The Ecosystem Platform provides some OAuth APIs for relying parties to use while providing OAuth services to customers. Relying Parties should only use OAuth API endpoints. Usage and expectations are detailed below. Narrower requirements and rate limits may apply to more specific APIs.

If these rules change significantly we'll notify the firefox-accounts-notices group. If you're using this API please subscribe to that group.

API versioning

Mozilla accounts APIs are versioned and breaking changes will be pushed out in newer versions of the APIs. When newer versions of the API are announced we'll also communicate how long we will support the older versions of the APIs.

Minor changes

Mozilla accounts may change existing APIs in non-breaking ways, for example, adding a new field to a JSON response. It's expected that clients will not fail if new fields are added.

Global Rate Limits

During periods of maintenance or heavy load, the server may request that clients enter a "back-off" state, in which they avoid making further requests.

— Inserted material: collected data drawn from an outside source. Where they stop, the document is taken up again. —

(* ===== verification/CondvarApi.v ===== *)
(** * lock_api's Condvar (lock_api/src/condvar.rs)

    The traits [RawCondvar] and [RawCondvarTimed] and the condition variable over
    them, for the guards of [LockApi].  A raw condition variable may panic
    while it waits; then the thread holds the mutex again, or still, and its
    guard lives on: the panic unwinds through the caller, who drops it. *)

From S2P Require Import Prelude Conc ParkingLot LockApi.
Local Open Scope Z_scope.
Local Open Scope prog_scope.

(** ** Unwinding *)

(** Run a program whose functions own nothing that has a destructor: a panic
    ends them all. *)
Fixpoint catch {act : Type} {resp : act → Type} {A} (p : prog act resp A) : prog act resp (outcome A) :=
  match p with
  | Ret a => Ret (Done a)
  | Panic _ => Ret Unwind
  | Act x k => Act x (λ v, catch (k v))
  | Bind p k =>
      o <- catch p;;
      match o with Done x => catch (k x) | Unwind => Ret Unwind end
  | Iter body x =>
      Iter (λ x,
        o <- catch (body x);;
        Ret (match o with
             | Done (inl x) => inl x
             | Done (inr a) => inr (Done a)
             | Unwind => inr Unwind
             end)) x
  end.

Section logic.
Context {act : Type} {resp : act → Type} {state ghost role : Type}.
Context (exec : tid → choice → ∀ a : act, state → option (state * resp a)).
Context (Inv : state → ghost → (tid → role) → Prop) (panic_ok panic_ok' : string → role → Prop)
  (blocked : tid → role → state → Prop).

#[local] Transparent wp.
Lemma wp_catch t {A} (p : prog act resp A) r (Q : A → role → Prop) :
  wp exec Inv panic_ok blocked t p r Q →
  wp exec Inv panic_ok' blocked t (catch p) r
    (λ o r, match o with Done a => Q a r | Unwind => ∃ m, panic_ok m r end).
Proof.
  revert r Q.
  induction p as [A a|A m|A x k IH|A X p IHp k IHk|A X body IH x]; intros r Q Hp; cbn [catch wp] in *.
  - done.
  - by exists m.
  - destruct Hp as [Hen Hst]. split; [done|]. intros s g ρ c s' v Hr HI Hex.
    destruct (Hst s g ρ c s' v Hr HI Hex) as (g' & r' & HI' & Hk). exists g', r'. split; [done|by apply IH].
  - eapply wp_mono; [|by apply IHp]. intros [y|] r' Hy; [by apply IHk|exact Hy].
  - destruct Hp as (J & HJ & Hbody). exists J. split; [done|]. intros y r' Hy.
    eapply wp_mono; [|by apply IH, Hbody]. by intros [[z|a]|] r'' Hz.
Qed.
#[local] Opaque wp.
End logic.

(** ** The traits *)

Module RawCv.
Class Condvar := {
  wait : Z → Z → iprog unit;
  notify_one : Z → iprog bool;
  notify_all : Z → iprog Z;
}.
Class CondvarTimed := {
  checked_duration_to_instant : Z → iprog (option Z);
  wait_until : Z → Z → Z → iprog bool;
  wait_for : Z → Z → Z → iprog bool;
}.
End RawCv.

(** The method that the trait provides. *)
Definition provided_wait_for (checked_duration_to_instant : Z → iprog (option Z))
    (wait_until : Z → Z → Z → iprog bool) (wait : Z → Z → iprog unit) (c mutex timeout : Z) : iprog bool :=
  o <- checked_duration_to_instant timeout;;
  match o with
  | Some timeout => wait_until c mutex timeout
  | None => wait c mutex;; Ret false
  end.

(** ** The condition variable *)

Module WaitTimeoutResult.
Record t := Mk { timed_out : bool }.
End WaitTimeoutResult.

Module Condvar.
Section condvar.
Context `{!RawCv.Condvar, !RawCv.CondvarTimed}.

(** The mutex is released and taken again by the raw condition variable. *)
Definition waiting {A} (g : MutexGuard.t) (p : iprog A) : lprog (outcome A) :=
  o <- leave (MutexGuard.mutex g) GExclusive (catch p);; enter (MutexGuard.mutex g) GExclusive;; Ret o.

Definition notify_one (c : Z) : lprog bool := lift (RawCv.notify_one c).
Definition notify_all (c : Z) : lprog Z := lift (RawCv.notify_all c).

Definition wait (c : Z) (g : MutexGuard.t) : lprog (outcome unit) :=
  waiting g (RawCv.wait c (MutexGuard.mutex g)).

(** The loops, with what one round does. *)
Definition wait_while_round (c : Z) (g : MutexGuard.t) (condition : loc → lprog (outcome bool)) (_ : unit)
    : lprog (unit + outcome unit) :=
  b <- condition (MutexGuard.deref_mut g);;
  match b with
  | Unwind => Ret (inr Unwind)
  | Done false => Ret (inr (Done tt))
  | Done true =>
      o <- wait c g;;
      Ret (match o with Done _ => inl tt | Unwind => inr Unwind end)
  end.
Definition wait_while (c : Z) (g : MutexGuard.t) (condition : loc → lprog (outcome bool))
    : lprog (outcome unit) :=
  Iter (wait_while_round c g condition) tt.

Definition result (o : outcome bool) : outcome WaitTimeoutResult.t :=
  match o with Done b => Done (WaitTimeoutResult.Mk b) | Unwind => Unwind end.

Definition wait_until (c : Z) (g : MutexGuard.t) (timeout : Z) : lprog (outcome WaitTimeoutResult.t) :=
  o <- waiting g (RawCv.wait_until c (MutexGuard.mutex g) timeout);; Ret (result o).
Definition wait_for (c : Z) (g : MutexGuard.t) (timeout : Z) : lprog (outcome WaitTimeoutResult.t) :=
  o <- waiting g (RawCv.wait_for c (MutexGuard.mutex g) timeout);; Ret (result o).

Definition wait_while_until_round (c : Z) (g : MutexGuard.t) (condition : loc → lprog (outcome bool))
    (timeout : Z) (res : WaitTimeoutResult.t) : lprog (WaitTimeoutResult.t + outcome WaitTimeoutResult.t) :=
  if WaitTimeoutResult.timed_out res then Ret (inr (Done res))
  else
    b <- condition (MutexGuard.deref_mut g);;
    match b with
    | Unwind => Ret (inr Unwind)
    | Done false => Ret (inr (Done res))
    | Done true =>
        o <- wait_until c g timeout;;
        Ret (match o with Done res => inl res | Unwind => inr Unwind end)
    end.
Definition wait_while_until (c : Z) (g : MutexGuard.t) (condition : loc → lprog (outcome bool)) (timeout : Z)
    : lprog (outcome WaitTimeoutResult.t) :=
  Iter (wait_while_until_round c g condition timeout) (WaitTimeoutResult.Mk false).

Definition wait_while_for (c : Z) (g : MutexGuard.t) (condition : loc → lprog (outcome bool)) (timeout : Z)
    : lprog (outcome WaitTimeoutResult.t) :=
  d <- lift (RawCv.checked_duration_to_instant timeout);;
  match d with
  | Some timeout => wait_while_until c g condition timeout
  | None =>
      o <- wait_while c g condition;;
      Ret (match o with Done _ => Done (WaitTimeoutResult.Mk false) | Unwind => Unwind end)
  end.
End condvar.
End Condvar.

At such times, you may receive a 429 Too Many Requests or a 503 Service Unavailable response with a Retry-After header denoting the number of seconds to wait before issuing any further requests. It will also include an errno and a retryAfter field matching the value of the Retry-After header in the body.

For example, the following response indicates that the client should suspend making further requests for 30 seconds:

HTTP/1.1 503 Service Unavailable
Retry-After: 30
Content-Type: application/json

{
  "code": 503,
  "errno": 201,
  "error": "Service Unavailable",
  "message": "Service unavailable",
  "info": "https://github.com/mozilla/fxa/blob/main/packages/fxa-auth-server/docs/api.md#response-format",
  "retryAfter": 30,
  "retryAfterLocalized": "in a few seconds"
}

Handling Expired Access Tokens

OAuth access tokens are short-lived and will eventually expire. When a resource server returns a 401 Unauthorized response, the RP should attempt to obtain a new access token using its refresh token before treating the failure as fatal.

The recommended approach is:

  1. Make the API request with the current access token.
  2. If you receive a 401, use the refresh token to request a new access token from the FxA OAuth server.
  3. Retry the original request with the new access token.
  4. If the refresh token request also returns a 401, the user has disconnected the RP from their account (or their session has been otherwise invalidated). At this point the RP should discard stored tokens and prompt the user to re-authenticate.

Avoid immediately prompting re-authentication on every 401 without first attempting a token refresh — this creates unnecessary friction for users whose access token has simply expired.